__Collected data entries__:
(* ===== verification/State.v ===== *)
(** * The kernel's data: constants, structures and the global state

    One Rocq record per C structure of the kernel headers, and one record
    [kernel] holding the kernel's global variables.  The physical memory is a
    byte map; structures that live in pages returned by [kalloc] and are
    accessed through their layout (page tables, trapframes, the free list)
    live in that memory, a pipe is kept in [k_pipes] under its page's address. *)
From S2P Require Import Prelude.

Open Scope Z_scope.

(** ** param.h *)
Definition NPROC : Z := 64.
Definition NCPU : Z := 8.
Definition NOFILE : Z := 16.
Definition NFILE : Z := 100.
Definition NINODE : Z := 50.
Definition NDEV : Z := 10.
Definition ROOTDEV : Z := 1.
Definition MAXARG : Z := 32.
Definition MAXOPBLOCKS : Z := 10.
Definition LOGBLOCKS : Z := MAXOPBLOCKS * 3.
Definition NBUF : Z := MAXOPBLOCKS * 3.
Definition FSSIZE : Z := 2000.
Definition MAXPATH : Z := 128.
Definition USERSTACK : Z := 1.

(** ** riscv.h *)
Definition PGSIZE : Z := 4096.
Definition PGSHIFT : Z := 12.
Definition PGROUNDUP (sz : Z) : Z := Z.land (wrap64 (sz + PGSIZE - 1)) (wrap64 (Z.lnot (PGSIZE - 1))).
Definition PGROUNDDOWN (a : Z) : Z := Z.land a (wrap64 (Z.lnot (PGSIZE - 1))).
Definition PTE_V : Z := Z.shiftl 1 0.
Definition PTE_R : Z := Z.shiftl 1 1.
Definition PTE_W : Z := Z.shiftl 1 2.
Definition PTE_X : Z := Z.shiftl 1 3.
Definition PTE_U : Z := Z.shiftl 1 4.
Definition PA2PTE (pa : Z) : Z := wrap64 (Z.shiftl (Z.shiftr pa 12) 10).
Definition PTE2PA (pte : Z) : Z := wrap64 (Z.shiftl (Z.shiftr pte 10) 12).
Definition PTE_FLAGS (pte : Z) : Z := Z.land pte 1023.
Definition PXMASK : Z := 511.
Definition PXSHIFT (level : Z) : Z := PGSHIFT + 9 * level.
Definition PX (level va : Z) : Z := Z.land (Z.shiftr va (PXSHIFT level)) PXMASK.
Definition MAXVA : Z := Z.shiftl 1 (9 + 9 + 9 + 12 - 1).
Definition MAKE_SATP (pagetable : Z) : Z := Z.lor (Z.shiftl 8 60) (Z.shiftr pagetable 12).

(** ** memlayout.h *)
Definition UART0 : Z := 268435456.
Definition VIRTIO0 : Z := 268439552.
Definition PLIC : Z := 201326592.
Definition KERNBASE : Z := 2147483648.
Definition PHYSTOP : Z := KERNBASE + 128 * 1024 * 1024.
Definition TRAMPOLINE : Z := MAXVA - PGSIZE.
Definition KSTACK (p : Z) : Z := TRAMPOLINE - (p + 1) * 2 * PGSIZE.
Definition TRAPFRAME : Z := TRAMPOLINE - PGSIZE.
Definition SHM_PAGES : Z := 8.
Definition SHMBASE : Z := TRAPFRAME - SHM_PAGES * PGSIZE.

(** ** fs.h *)
Definition ROOTINO : Z := 1.
Definition BSIZE : Z := 1024.
Definition FSMAGIC : Z := 270544960.
Definition NDIRECT : Z := 12.
Definition NINDIRECT : Z := BSIZE / 4.
Definition MAXFILE : Z := NDIRECT + NINDIRECT.
Definition IPB : Z := BSIZE / 64.
Definition BPB : Z := BSIZE * 8.
Definition DIRSIZ : Z := 14.

(** ** Locks and wait channels

    A spinlock and a wait channel are identified by the object whose address
    the code passes. *)
Inductive lockid :=
| LKmem | LPid | LWait | LProc (i : nat) | LShm (key : nat) | LFtable | LItable
| LLog | LBcache | LPipe (a : Z) | LBuf (i : nat) | LInode (i : nat) | LTicks
| LMutex (i : nat) | LSem (i : nat) | LCons | LPr | LUart | LDisk.
#[global] Instance lockid_eq_dec : EqDecision lockid.
Proof. solve_decision. Defined.

Inductive chanid :=
| CNull | CProc (i : nat) | CTicks | CMutex (i : nat) | CSem (i : nat)
| CPipeR (a : Z) | CPipeW (a : Z) | CLog | CBuf (i : nat) | CInode (i : nat)
| CCons | CUart | CDisk.
#[global] Instance chanid_eq_dec : EqDecision chanid.
Proof. solve_decision. Defined.

(** ** proc.h *)
Inductive procstate := UNUSED | USED | SLEEPING | RUNNABLE | RUNNING | ZOMBIE.
#[global] Instance procstate_eq_dec : EqDecision procstate.
Proof. solve_decision. Defined.

(** [struct context] *)
Record context := mkContext {
  ctx_ra : Z;
  ctx_sp : Z;
  ctx_s : list Z; (* s0 .. s11 *)
}.

(** [struct proc]; its spinlock is [LProc i] *)
Record proc := mkProc {
  p_state : procstate;
  p_chan : chanid;
  p_killed : Z;
  p_xstate : Z;
  p_pid : Z;
  p_priority : Z;
  p_is_thread : Z;
  p_tgid : Z;
  p_parent : option nat;
  p_kstack : Z;
  p_sz : Z;
  p_pagetable : Z;
  p_trapframe : Z;
  p_context : context;
  p_ofile : list (option nat);
  p_cwd : option nat;
  p_name : list Z;
  p_shm_mask : Z;
}.

(** Field updates of [struct proc]. *)
Definition set_p_state (v : procstate) (x : proc) : proc :=
  mkProc v (p_chan x) (p_killed x) (p_xstate x) (p_pid x) (p_priority x) (p_is_thread x) (p_tgid x) (p_parent x) (p_kstack x) (p_sz x) (p_pagetable x) (p_trapframe x) (p_context x) (p_ofile x) (p_cwd x) (p_name x) (p_shm_mask x).
Definition set_p_chan (v : chanid) (x : proc) : proc :=
  mkProc (p_state x) v (p_killed x) (p_xstate x) (p_pid x) (p_priority x) (p_is_thread x) (p_tgid x) (p_parent x) (p_kstack x) (p_sz x) (p_pagetable x) (p_trapframe x) (p_context x) (p_ofile x) (p_cwd x) (p_name x) (p_shm_mask x).
Definition set_p_killed (v : Z) (x : proc) : proc :=
  mkProc (p_state x) (p_chan x) v (p_xstate x) (p_pid x) (p_priority x) (p_is_thread x) (p_tgid x) (p_parent x) (p_kstack x) (p_sz x) (p_pagetable x) (p_trapframe x) (p_context x) (p_ofile x) (p_cwd x) (p_name x) (p_shm_mask x).
Definition set_p_xstate (v : Z) (x : proc) : proc :=
  mkProc (p_state x) (p_chan x) (p_killed x) v (p_pid x) (p_priority x) (p_is_thread x) (p_tgid x) (p_parent x) (p_kstack x) (p_sz x) (p_pagetable x) (p_trapframe x) (p_context x) (p_ofile x) (p_cwd x) (p_name x) (p_shm_mask x).
Definition set_p_pid (v : Z) (x : proc) : proc :=
  mkProc (p_state x) (p_chan x) (p_killed x) (p_xstate x) v (p_priority x) (p_is_thread x) (p_tgid x) (p_parent x) (p_kstack x) (p_sz x) (p_pagetable x) (p_trapframe x) (p_context x) (p_ofile x) (p_cwd x) (p_name x) (p_shm_mask x).
Definition set_p_priority (v : Z) (x : proc) : proc :=
  mkProc (p_state x) (p_chan x) (p_killed x) (p_xstate x) (p_pid x) v (p_is_thread x) (p_tgid x) (p_parent x) (p_kstack x) (p_sz x) (p_pagetable x) (p_trapframe x) (p_context x) (p_ofile x) (p_cwd x) (p_name x) (p_shm_mask x).
Definition set_p_is_thread (v : Z) (x : proc) : proc :=
  mkProc (p_state x) (p_chan x) (p_killed x) (p_xstate x) (p_pid x) (p_priority x) v (p_tgid x) (p_parent x) (p_kstack x) (p_sz x) (p_pagetable x) (p_trapframe x) (p_context x) (p_ofile x) (p_cwd x) (p_name x) (p_shm_mask x).
Definition set_p_tgid (v : Z) (x : proc) : proc :=
  mkProc (p_state x) (p_chan x) (p_killed x) (p_xstate x) (p_pid x) (p_priority x) (p_is_thread x) v (p_parent x) (p_kstack x) (p_sz x) (p_pagetable x) (p_trapframe x) (p_context x) (p_ofile x) (p_cwd x) (p_name x) (p_shm_mask x).
Definition set_p_parent (v : option nat) (x : proc) : proc :=
  mkProc (p_state x) (p_chan x) (p_killed x) (p_xstate x) (p_pid x) (p_priority x) (p_is_thread x) (p_tgid x) v (p_kstack x) (p_sz x) (p_pagetable x) (p_trapframe x) (p_context x) (p_ofile x) (p_cwd x) (p_name x) (p_shm_mask x).
Definition set_p_kstack (v : Z) (x : proc) : proc :=
  mkProc (p_state x) (p_chan x) (p_killed x) (p_xstate x) (p_pid x) (p_priority x) (p_is_thread x) (p_tgid x) (p_parent x) v (p_sz x) (p_pagetable x) (p_trapframe x) (p_context x) (p_ofile x) (p_cwd x) (p_name x) (p_shm_mask x).
Definition set_p_sz (v : Z) (x : proc) : proc :=
  mkProc (p_state x) (p_chan x) (p_killed x) (p_xstate x) (p_pid x) (p_priority x) (p_is_thread x) (p_tgid x) (p_parent x) (p_kstack x) v (p_pagetable x) (p_trapframe x) (p_context x) (p_ofile x) (p_cwd x) (p_name x) (p_shm_mask x).
Definition set_p_pagetable (v : Z) (x : proc) : proc :=
  mkProc (p_state x) (p_chan x) (p_killed x) (p_xstate x) (p_pid x) (p_priority x) (p_is_thread x) (p_tgid x) (p_parent x) (p_kstack x) (p_sz x) v (p_trapframe x) (p_context x) (p_ofile x) (p_cwd x) (p_name x) (p_shm_mask x).
Definition set_p_trapframe (v : Z) (x : proc) : proc :=
  mkProc (p_state x) (p_chan x) (p_killed x) (p_xstate x) (p_pid x) (p_priority x) (p_is_thread x) (p_tgid x) (p_parent x) (p_kstack x) (p_sz x) (p_pagetable x) v (p_context x) (p_ofile x) (p_cwd x) (p_name x) (p_shm_mask x).
Definition set_p_context (v : context) (x : proc) : proc :=
  mkProc (p_state x) (p_chan x) (p_killed x) (p_xstate x) (p_pid x) (p_priority x) (p_is_thread x) (p_tgid x) (p_parent x) (p_kstack x) (p_sz x) (p_pagetable x) (p_trapframe x) v (p_ofile x) (p_cwd x) (p_name x) (p_shm_mask x).
Definition set_p_ofile (v : list (option nat)) (x : proc) : proc :=
  mkProc (p_state x) (p_chan x) (p_killed x) (p_xstate x) (p_pid x) (p_priority x) (p_is_thread x) (p_tgid x) (p_parent x) (p_kstack x) (p_sz x) (p_pagetable x) (p_trapframe x) (p_context x) v (p_cwd x) (p_name x) (p_shm_mask x).
Definition set_p_cwd (v : option nat) (x : proc) : proc :=
  mkProc (p_state x) (p_chan x) (p_killed x) (p_xstate x) (p_pid x) (p_priority x) (p_is_thread x) (p_tgid x) (p_parent x) (p_kstack x) (p_sz x) (p_pagetable x) (p_trapframe x) (p_context x) (p_ofile x) v (p_name x) (p_shm_mask x).
Definition set_p_name (v : list Z) (x : proc) : proc :=
  mkProc (p_state x) (p_chan x) (p_killed x) (p_xstate x) (p_pid x) (p_priority x) (p_is_thread x) (p_tgid x) (p_parent x) (p_kstack x) (p_sz x) (p_pagetable x) (p_trapframe x) (p_context x) (p_ofile x) (p_cwd x) v (p_shm_mask x).
Definition set_p_shm_mask (v : Z) (x : proc) : proc :=
  mkProc (p_state x) (p_chan x) (p_killed x) (p_xstate x) (p_pid x) (p_priority x) (p_is_thread x) (p_tgid x) (p_parent x) (p_kstack x) (p_sz x) (p_pagetable x) (p_trapframe x) (p_context x) (p_ofile x) (p_cwd x) (p_name x) v.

__PROBLEM DESCRIPTION__:
Using the records above, copy word for word the line with "Definition NBUF : Z := MAXOPBLOCKS * 3.", the line with "Definition PGSHIFT : Z := 12.", and every line between them.

__RESULT FOR THIS EXERCISE__:
Definition NBUF : Z := MAXOPBLOCKS * 3.
Definition FSSIZE : Z := 2000.
Definition MAXPATH : Z := 128.
Definition USERSTACK : Z := 1.

(** ** riscv.h *)
Definition PGSIZE : Z := 4096.
Definition PGSHIFT : Z := 12.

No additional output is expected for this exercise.